A Symantec researcher says Android users may have downloaded between 50,000 and 200,000 infected apps
A Symantec researcher says Android users may have downloaded between 50,000 and 200,000 infected apps

According to the Android Police portal, a number of apps were downloaded, recoded with the DroidDream malware, and then re-uploaded for free downloading, for a period of up to four days before Google realised and took the apps down from the Market.

Android Police says that the DroidDream malware appears to have triggered an infection on Android handsets, centering on a well-known root exploit. The site has posted a zip file that, when installed, will stop the malware from executing.

Joji Hamada, a security researcher with Symantec, claims that the malware is capable of rooting the smartphone, harvesting data, and/or opening a backdoor.

"We have been seeing a lot of this as of late – threats like Android.Geimini and Android.Pjapps – where the authors release them on unofficial Android marketplaces", he said.

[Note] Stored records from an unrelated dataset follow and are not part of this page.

(** The spec's scenario, moved away from the epoch: three jobs running over
    [[1000, 1010)], [[1005, 1015)] and [[1020, 1025)], sampled every 5 s. *)
Definition three_jobs : list JobRecord :=
  parse_condor_history [Ads.ran 1000 1010; Ads.ran 1005 1015; Ads.ran 1020 1025].

Definition three_jobs_plot : ConcurrencyPlot :=
  {| bin_centers :=
       [1002500000; 1007500000; 1012500000; 1017500000; 1022500000];
     bin_centers_hours :=
       [2500000 # 3600000000; 7500000 # 3600000000; 12500000 # 3600000000;
        17500000 # 3600000000; 22500000 # 3600000000]%Q;
     concurrent_counts := [1; 2; 1; 0; 1];
     max_concurrent := 2;
     mean_concurrent := (5 # 5)%Q;
     median_concurrent := 1%Q |}.

(** The table of a single job that never started. *)
Definition idle_job : list JobRecord := parse_condor_history [∅].

(** The scenario of C1: the five bins count 1, 2, 1, 0 and 1 jobs. *)
Lemma concurrent_count_is_half_open_count_witness :
  length (concurrent_counts three_jobs_plot) = length (bin_centers three_jobs_plot)
  ∧ concurrent_counts three_jobs_plot !! 1%nat
    = Some (half_open_count (intervals three_jobs) 1007500000)
  ∧ half_open_count (intervals three_jobs) 1007500000 = 2.
Proof.
  destruct (concurrent_count_is_half_open_count three_jobs 5) as [Hcounts _].
  destruct (Hcounts three_jobs_plot) as [Hlen Hcount]; [reflexivity|].
  split; [exact Hlen|]. split; [|reflexivity].
  apply Hcount. reflexivity.
Defined.

(** Nothing looks at a resolution of zero before the number of bins is
    worked out, where the division stops the script. *)
Lemma zero_resolution_divides_by_zero (df : list JobRecord) :
  intervals df ≠ [] → plot_concurrent_jobs df 0 = Raised ZeroDivisionError.
Proof.
  intros Hsome. unfold plot_concurrent_jobs.
  rewrite valid_starts, valid_completions, valid_length.
  destruct (intervals df) as [|[s e] ivs]; [congruence|]. reflexivity.
Qed.

(** C8, as the code has it: the resolution is never checked.  A table
    without any job that has both instants ends the call quietly for every
    resolution, positive or not; and every positive resolution over a time
    range of positive length goes through to a plot of
    [ceil((T1 - T0) / resolution)] bins. *)
Theorem resolution_is_never_checked (df : list JobRecord) (res : Z) :
  (intervals df = [] → plot_concurrent_jobs df res = Returned None)
  ∧ (∀ T0 T1, minimum (intervals df).*1 = Some T0 →
              maximum (intervals df).*2 = Some T1 →
              T0 < T1 → 0 < res →
       ∃ plot, plot_concurrent_jobs df res = Returned (Some plot)
         ∧ Z.of_nat (length (bin_centers plot))
           = Qceiling (total_seconds (T1 - T0) / inject_Z res)%Q).
Proof.
  split.
  - intros Hnone. unfold plot_concurrent_jobs.
    rewrite valid_length, Hnone. reflexivity.
  - intros T0 T1 Hmin Hmax HT Hres.
    destruct (plot_of_positive_resolution df res T0 T1 Hmin Hmax HT Hres)
      as (plot & Hplot & Hcenters & Hbins).
    exists plot. split; [exact Hplot|].
    rewrite Hcenters, length_fmap, length_seq. lia.
Qed.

Hamada says that between 50,000 to 200,000 downloads took place within a four-day time frame that the apps were made available.

The malware, he adds, includes Android.Rootcager, an executable that "roots the phone without user consent to perform various activities."

"DownloadProvidersManager.apk is dropped by the malware to monitor installed applications and download additional packages of code as a background service", he said in his latest security blog.

"The malware also attempts to record IMEI and IMSI numbers, which are used to identify mobile phones, and upload the data to an external website", he added.